While the proposed CPR modeling via a sinusoidal model is intended for an online system, it was tested as an offline system for evaluation purposes. Due to its iterative nature, the sine model fitting can probably be used well on (mobile) embedded devices. In contrast, the population-based optimization of the evolutionary algorithm is well suited for parallelization on multi-core systems, which become defacto-standard in current mobile devices. As the algorithm can be dynamically adapted to varying processing power conditions, e.g. by adjusting hyperparameters such as number of generations and individuals the given approach is well suited for use in smartwatch application where even with cheaper hardware good results can be achieved, albeit not with the highest precision. The convergence ensures that each offspring generation is at least as good as the previous one, and even in limited generations, models can be expected to be fine-tuned to the physiological characteristics of the users and the sensor environment.

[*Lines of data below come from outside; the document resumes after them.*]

Lemma opFor_ok steps fw : (exists op, opFor steps fw = inl op) <-> executable_steps fw steps.
Proof.
  unfold executable_steps, opFor. destruct steps as [|s [|s' steps]].
  - split; [by intros []|by intros []].
  - rewrite list.Forall_singleton. setoid_rewrite mechanismFor_inl. naive_solver.
  - rewrite <- Forall2_exists. setoid_rewrite <- (opsFor_inl 1). split.
    + intros [op Ho]. destruct (opsFor 1 _ fw) eqn:E; [|done]. split; [done|eauto].
    + intros [_ [ops Ho]]. rewrite Ho. eauto.
Qed.

Lemma opFor_inr steps fw e : opFor steps fw = inr e -> errors_Is e ErrUnbindable = true.
Proof.
  unfold opFor, unbindable. destruct steps as [|s [|s' steps]].
  - intros. by simplify_eq.
  - apply mechanismFor_inr.
  - destruct (opsFor 1 _ fw) eqn:E; intros; simplify_eq. by eapply opsFor_inr.
Qed.

Definition executable_contract (fw : bool) (c : ActionContract) : Prop :=
  executable_steps fw (Execution_Forward (AC_Execution c)) /\
  executable_steps fw (Execution_Reverse (AC_Execution c)).

Lemma bindingFor_ok c fw : (exists b, bindingFor c fw = inl b) <-> executable_contract fw c.
Proof.
  unfold bindingFor, executable_contract. rewrite <- !opFor_ok. split.
  - intros [b Hb]. destruct (opFor _ fw) eqn:?; [|done]. destruct (opFor (Execution_Reverse _) fw) eqn:?; [|done]. eauto.
  - intros [[? ->] [? ->]]. eauto.
Qed.

Lemma bindingFor_inr c fw e : bindingFor c fw = inr e -> errors_Is e ErrUnbindable = true.
Proof.
  unfold bindingFor. intros H. destruct (opFor _ fw) eqn:E1.
  - destruct (opFor (Execution_Reverse _) fw) eqn:E2; simplify_eq. by apply opFor_inr in E2.
  - simplify_eq. by apply opFor_inr in E1.
Qed.

Lemma bind_all_ok cs fw out :
  (exists m, bind_all cs fw out = inl m) <-> Forall (executable_contract fw) cs.
Proof.
  revert out. induction cs as [|c cs IH]; intros out; simpl.
  - split; [by constructor|eauto].
  - rewrite list.Forall_cons, <- bindingFor_ok. destruct (bindingFor c fw) as [b|e].
    + rewrite IH. naive_solver.
    + naive_solver.
Qed.

Lemma bind_all_inr cs fw out e : bind_all cs fw out = inr e -> errors_Is e ErrUnbindable = true.
Proof.
  revert out. induction cs as [|c cs IH]; intros out; simpl; [done|].
  destruct (bindingFor c fw) eqn:E; [apply IH|]. intros; simplify_eq. by apply bindingFor_inr in E.
Qed.

Lemma bind_all_lookup cs fw out m name :
  bind_all cs fw out = inl m ->
  (exists c, c ∈ cs /\ AC_Name c = name) \/ is_Some (out !! name) ->
  exists b, m !! name = Some b /\
    ((exists c, c ∈ cs /\ AC_Name c = name /\ bindingFor c fw = inl b) \/ out !! name = Some b).
Proof.
  revert out. induction cs as [|c cs IH]; intros out; simpl.
  - intros Hm [(c & Hc & _)|[b Hb]]; [by apply elem_of_nil in Hc|]. simplify_eq. eauto.
  - destruct (bindingFor c fw) as [b|] eqn:Eb; [|done]. intros Hm Hn.
    destruct (IH _ Hm) as (b' & Hl & Hw).
    { destruct (decide (AC_Name c = name)) as [<-|Hne]; [right; rewrite lookup_insert_eq; eauto|].
      rewrite lookup_insert_ne by done. destruct Hn as [(c' & [->|Hc']%elem_of_cons & Hc2)|?]; naive_solver. }
    exists b'. split; [done|]. destruct Hw as [(c' & ? & ? & ?)|Hw].
    + left. exists c'. rewrite elem_of_cons. auto.
    + destruct (decide (AC_Name c = name)) as [<-|Hne].
      * rewrite lookup_insert_eq in Hw. simplify_eq. left. exists c. rewrite elem_of_cons. auto.
      * rewrite lookup_insert_ne in Hw by done. auto.
Qed.

Lemma Order_ContractRef_catalogued g cat now o :
  Render g cat now = inl o -> exists c, c ∈ Contracts cat /\ AC_Name c = Order_ContractRef o.
Proof.
  intros (cand & ct & (_ & _ & _ & [Hin Hn]%ByName_Some) & ->)%Render_inl. by exists ct.
Qed.

Lemma resultOf_cases op : resultOf op = ResultApplied \/ resultOf op = ResultProposed.
Proof.
  revert op. fix IH 1. destruct op as [| | | | |ops]; try (by left); [by right|].
  unfold resultOf. induction ops as [|o [|o' ops] IHl]; [by left|exact (IH o)|exact IHl].
Qed.

Lemma Run_accountable {C} (cd : Codec) (r : Runner (C := C)) : runner_accountable (Run cd r).
Proof.
  intros ref rev params notes c c' res. unfold Run.
  destruct (Runner_bindings r !! ref) as [b|]; [|by intros; simplify_eq].
  destruct (do_op cd _ _ c) as [c1 [e|]]; intros; simplify_eq; [done|apply resultOf_cases].
Qed.

Lemma seq_nil {C} cd (d : dispatch (C := C)) c : do_op cd (seqOp []) d c = (c, None).
Proof. done. Qed.

Lemma seq_cons {C} cd o ops (d : dispatch (C := C)) c :
  do_op cd (seqOp (o :: ops)) d c =
  match do_op cd o d c with
  | (c', Some e) => (c', Some e)
  | (c', None) => do_op cd (seqOp ops) d c'
  end.
Proof. done. Qed.

(** a name authored twice: rendering reads the first contract, the runner is
    bound to the last *)
Lemma duplicate_contract_split (c1 c2 : ActionContract) b1 b2 :
  AC_Name c1 = AC_Name c2 -> bindingFor c1 true = inl b1 -> bindingFor c2 true = inl b2 ->
  let cat := NewStaticCatalog [c1; c2] in
  ByName cat (AC_Name c1) = Some c1 /\
  exists m, bind cat true = inl m /\ m !! AC_Name c1 = Some b2.
Proof.
  intros Hn H1 H2. unfold ByName, bind. simpl. rewrite seqb_refl, H1, H2. split; [done|].
  eexists. split; [done|]. by rewrite Hn, lookup_insert_eq.
Qed.

(** ** Claims *)

(** A catalog binds exactly when every contract authors a non-empty forward
    and reverse list of steps that each name a verb of the closed set with all
    of its required targets (and, for a release, with a forge wired); any
    other catalog is refused at load with [ErrUnbindable]. *)
Theorem bind_accepts_executable_catalogs (cat : StaticCatalog) (forgeWired : bool) :
  ((exists m, bind cat forgeWired = inl m) <->
   Forall (executable_contract forgeWired) (Contracts cat)) /\
  (forall e, bind cat forgeWired = inr e -> errors_Is e ErrUnbindable = true).
Proof. split; [apply bind_all_ok|intros e; apply bind_all_inr]. Qed.

(** The runner can carry out everything thump renders from the same catalog:
    an order [Render] produced always finds its binding, in both directions,
    made from a contract of that name; and whatever the runner reports is an
    applied or proposed result or an error with text, so its outcomes stand an
    audit. *)
Theorem rendered_orders_are_bound {C} (k : Kube (C := C)) (cat : StaticCatalog) (f : option Forge)
  (r : Runner) (cd : Codec) (g : Governed) (now : Time) (o : Order) :
  NewWithKube k cat f = inl r -> Render g cat now = inl o ->
  (exists c b, c ∈ Contracts cat /\ AC_Name c = Order_ContractRef o /\
     bindingFor c (is_some f) = inl b /\ Runner_bindings r !! Order_ContractRef o = Some b) /\
  runner_accountable (Run cd r).
Proof.
  intros Hr Ho. split; [|apply Run_accountable].
  apply Order_ContractRef_catalogued in Ho as Hc. unfold NewWithKube, newWithTimeout in Hr.
  destruct (bind cat (is_some f)) as [m|] eqn:Eb; [|done]. simplify_eq. simpl.
  destruct (bind_all_lookup _ _ _ _ _ Eb (or_introl Hc)) as (b & Hl & [(c & ? & ? & ?)|Hl']).
  - by exists c, b.
  - by rewrite lookup_empty in Hl'.
Qed.

(** A flag flip edits one field: when [setDefaultVariant] succeeds the flag was
    defined, its defaultVariant is the requested one in the new document, and
    every other field of that flag, every other flag and every other top-level
    key reads as before. *)
Theorem setDefaultVariant_edits_one_field (cd : Codec) (doc flag variant doc' : string) :
  (forall m s, json_Marshal cd m = inl s -> json_Unmarshal cd s = inl m) ->
  setDefaultVariant cd doc flag variant = inl doc' ->
  exists parsed parsed' def def',
    json_Unmarshal cd doc = inl parsed /\ json_Unmarshal cd doc' = inl parsed' /\
    flags_of parsed !! flag = Some (JObj def) /\ flags_of parsed' !! flag = Some (JObj def') /\
    def' !! "defaultVariant" = Some (JStr variant) /\
    (forall key, key <> "defaultVariant"%string -> def' !! key = def !! key) /\
    (forall fl, fl <> flag -> flags_of parsed' !! fl = flags_of parsed !! fl) /\
    (forall key, key <> "flags"%string -> parsed' !! key = parsed !! key).
Proof.
  unfold setDefaultVariant. intros Hrt Hs. destruct (json_Unmarshal cd doc) as [parsed|] eqn:Eu; [|done].
  destruct (flags_of parsed !! flag) as [[| | | | | |def]|] eqn:Ef; try done.
  apply Hrt in Hs. set (parsed' := <["flags" := _]> parsed) in Hs.
  assert (flags_of parsed' = <[flag:=JObj (<["defaultVariant":=JStr variant]> def)]> (flags_of parsed)) as Hfl.
  { unfold flags_of at 1. subst parsed'. by rewrite lookup_insert_eq. }
  exists parsed, parsed', def, (<["defaultVariant":=JStr variant]> def). rewrite Hfl.
  repeat split; try done.
  - by rewrite lookup_insert_eq.
  - by rewrite lookup_insert_eq.
  - intros. by rewrite lookup_insert_ne.
  - intros. by rewrite lookup_insert_ne.
  - intros. subst parsed'. by rewrite lookup_insert_ne.
Qed.

(** A multi-step remedy runs its steps in order and stops at the first
    failure: when the steps before [o] succeed and [o] fails, the sequence
    reports [o]'s error from the state [o] left and the steps after it never
    run; when every step succeeds the last state is the sequence's. *)
Theorem sequence_stops_at_first_failure {C} (cd : Codec) (d : dispatch (C := C)) pre o post c c1 :
  do_op cd (seqOp pre) d c = (c1, None) ->
  do_op cd (seqOp (pre ++ o :: post)) d c =
  match do_op cd o d c1 with
  | (c2, Some e) => (c2, Some e)
  | (c2, None) => do_op cd (seqOp post) d c2
  end.
Proof.
  revert c. induction pre as [|p pre IH]; intros c Hpre; [by rewrite seq_nil in Hpre; simplify_eq|].
  change ((p :: pre) ++ o :: post) with (p :: (pre ++ o :: post)).
  rewrite seq_cons in Hpre |- *. destruct (do_op cd p d c) as [c' [e|]]; [done|]. by apply IH.
Qed.

(** ** Witnesses: a cluster that records the namespaces it touched *)

Definition log_kube : Kube (C := list string) :=
  mkKube (fun ns _ _ c => (c ++ [ns], None)) (fun _ _ _ ns _ _ c => (c ++ [ns], None))
    (fun _ _ _ _ => inr (errors_New "not found")).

A more complex sine function, such as a linear combination of several sine terms, may be also an appropriate model function. For the usage scenario here, namely to determine the frequency and compression depth of the CPR in a straightforward way, a more complex function would be a hindrance, even though it might fit better to the data. Therefore a comparatively simple sine function was chosen here.

5 Conclusion

The article introduces and evaluates an approach to predict frequency and depth parameters of CPR training via accelerometer data of a wrist-worn IMU in comparison to a hand-held IMU. The sinusoidal models for estimating the compression frequency and depth were dynamically adapted using a Evolution Strategy inspired evolutionary algorithm. The approach was evaluated with 18 human participants for both hand-held and wrist-worn sensor positions. The chest compression frequency (CCF) was predicted with a median error of \(\pm 2.22\) cpm and the compression depth (CCD) with a median error of \(\pm 0.69\) cm for the wrist sensor position. The CCF prediction is considered suitable for practical applications whereas the CCD requires refinement of the approach. Thus, our work represents an essential step towards complete and precise modeling of the CPR using mobile sensors as can be found in smartwatches. While focusing on the algorithmic aspects of the detection of the CPR parameters, the general feasibility of smartwatches for CPR feedback (e.g. via a full-featured smartwatch application) has to be investigated further. The next steps are the development of a corresponding smartwatch application with a refined CCD prediction model, its evaluation, and subsequent usability studies to show that the application is of value in CPR training and emergency scenarios.